Así se fabrica al hombre obediente: no necesita coerción, porque se gobierna solo. Interioriza las normas, gestiona sus emociones, vigila sus desviaciones. No protesta: se ajusta. No se rebela: se optimiza. Funciona. Vive convencido de que, si algo va mal, el error es suyo.
Ese es el retrato-robot del hombre contemporáneo.
Tolstói lo plasmó en La muerte de Iván Ilich. Iván ha hecho todo correctamente: carrera respetable, matrimonio adecuado, vida ordenada, ascenso social. No ha desobedecido ninguna consigna. Y, sin embargo, cuando la enfermedad irrumpe y la muerte se vuelve inevitable, comprende algo insoportable: su vida, siendo correcta, ha sido falsa.
No fracasa. Ha cumplido durante toda su vida. Y precisamente por eso su derrumbe es absoluto.
Lo que lo destruye no es el dolor físico, sino la revelación de haber vivido según instrucciones ajenas. Haber confundido vivir con funcionar. Haber obedecido tanto que ya no sabe quién es cuando el sistema deja de responder.

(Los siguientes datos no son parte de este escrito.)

(** ** Stripping twice *)

Lemma lstrip_head (s : pystr) (c : N) (r : pystr) :
  lstrip s = c :: r → is_space c = false.
Proof.
  induction s as [|x s IH]; cbn [lstrip]; [discriminate|].
  destruct (is_space x) eqn:Hx; [exact IH|].
  intros [= <- <-]. exact Hx.
Qed.

Lemma lstrip_fixed (c : N) (r : pystr) :
  is_space c = false → lstrip (c :: r) = c :: r.
Proof. intros H. cbn [lstrip]. rewrite H. reflexivity. Qed.

Lemma lstrip_idempotent (s : pystr) : lstrip (lstrip s) = lstrip s.
Proof.
  destruct (lstrip s) as [|c r] eqn:H; [reflexivity|].
  apply lstrip_fixed. exact (lstrip_head _ _ _ H).
Qed.

Lemma lstrip_suffix (s : pystr) : ∃ w, s = w ++ lstrip s.
Proof.
  induction s as [|x s [w IH]]; [exists []; reflexivity|].
  cbn [lstrip]. destruct (is_space x).
  - exists (x :: w). cbn. f_equal. exact IH.
  - exists []. reflexivity.
Qed.

Lemma rstrip_prefix (s : pystr) : ∃ w, s = rstrip s ++ w.
Proof.
  unfold rstrip. destruct (lstrip_suffix (rev s)) as [w Hw].
  exists (rev w). rewrite <- rev_app_distr, <- Hw, rev_involutive.
  reflexivity.
Qed.

Lemma rstrip_idempotent (s : pystr) : rstrip (rstrip s) = rstrip s.
Proof. unfold rstrip. rewrite rev_involutive, lstrip_idempotent. reflexivity. Qed.

Lemma strip_idempotent (s : pystr) : strip (strip s) = strip s.
Proof.
  unfold strip at 1.
  assert (H : lstrip (strip s) = strip s).
  { unfold strip. destruct (rstrip (lstrip s)) as [|c r] eqn:Hy;
      [reflexivity|].
    apply lstrip_fixed.
    destruct (rstrip_prefix (lstrip s)) as [w Hw]. rewrite Hy in Hw.
    exact (lstrip_head _ _ _ Hw). }
  rewrite H. unfold strip. apply rstrip_idempotent.
Qed.

(** ** Invariants of the stored records *)

Section RecordInvariant.

(** A property that holds of the two records the handler creates and
    is kept by the three updates it makes. *)
Variable P : session_data → Prop.
Hypothesis P_start : ∀ c, P (mk_session c [] (Some false) None).
Hypothesis P_lazy : P lazy_session.
Hypothesis P_append :
  ∀ raw d, P d → nonempty (strip raw) = true →
           P (append_message (strip raw) d).
Hypothesis P_thanked :
  ∀ d, P d → nonempty (messages d) = true → P (set_thanked d).
Hypothesis P_beeped : ∀ d, P d → P (set_beeped d).

Lemma all_records_insert (k : pykey) (d : session_data)
    (st : gmap pykey session_data) :
  P d → all_records P st → all_records P (<[k := d]> st).
Proof.
  intros Hd Hst k' d'. rewrite lookup_insert.
  case_decide; [intros [= <-]; exact Hd|apply Hst].
Qed.

Lemma all_records_delete (k : pykey) (st : gmap pykey session_data) :
  all_records P st → all_records P (delete k st).
Proof.
  intros Hst k' d'. rewrite lookup_delete.
  case_decide; [discriminate|apply Hst].
Qed.

Lemma all_records_alter (f : session_data → session_data) (k : pykey)
    (st : gmap pykey session_data) :
  (∀ d, st !! k = Some d → P d → P (f d)) →
  all_records P st → all_records P (alter f k st).
Proof.
  intros Hf Hst k' d'. rewrite lookup_alter.
  case_decide; [subst k'|apply Hst].
  destruct (st !! k) as [d|] eqn:Hd; [|discriminate].
  intros [= <-]. apply (Hf d); [reflexivity|]. exact (Hst k d Hd).
Qed.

Iván busca respuestas técnicas, diagnósticos, explicaciones racionales. Como hacemos hoy. Pero lo que encuentra es un silencio brutal: nadie quiere mirar de frente su final, porque hacerlo sería admitir que el manual no sirve. Que no hay instrucciones para el dolor real. Que no existe protocolo para morir con verdad.
Ahí aparece el horror.
Porque ese mismo esquema sigue operando hoy: todo debe tener sentido, salida, utilidad. El sufrimiento que no mejora es un fallo. La tristeza que no se gestiona es un defecto. El duelo largo incomoda porque no produce nada, porque no se capitaliza.
Hemos convertido la obediencia en virtud y la adaptación en moral. Y así fabricamos vidas impecables por fuera y huecas por dentro. Ciudadanos que cumplen sin vivir. Biografías que avanzan sin preguntarse para qué. La vida, que podría haber sido un experimento irrepetible, acaba siendo un trámite ejecutado con instrucciones. Y cuando la muerte llega —porque siempre llega— pasamos a formar parte de un extenso elenco de anónimos: personas que no vivieron su vida, sino que se adaptaron, obedecieron y cumplieron.
Y quizá lo más inquietante sea esto: que muchas de esas vidas no fracasan nunca. Funcionan. Cumplen. Avanzan.
Hasta que un día —como le ocurre a Iván Ilich— el cuerpo, el tiempo o la muerte interrumpen el mecanismo y revelan la verdad intolerable: que se puede haber vivido correctamente y, aun así, no haber vivido.
El fracaso no consiste en caer, sino en haber obedecido toda la vida sin que nadie estuviera realmente esperando nada de nosotros.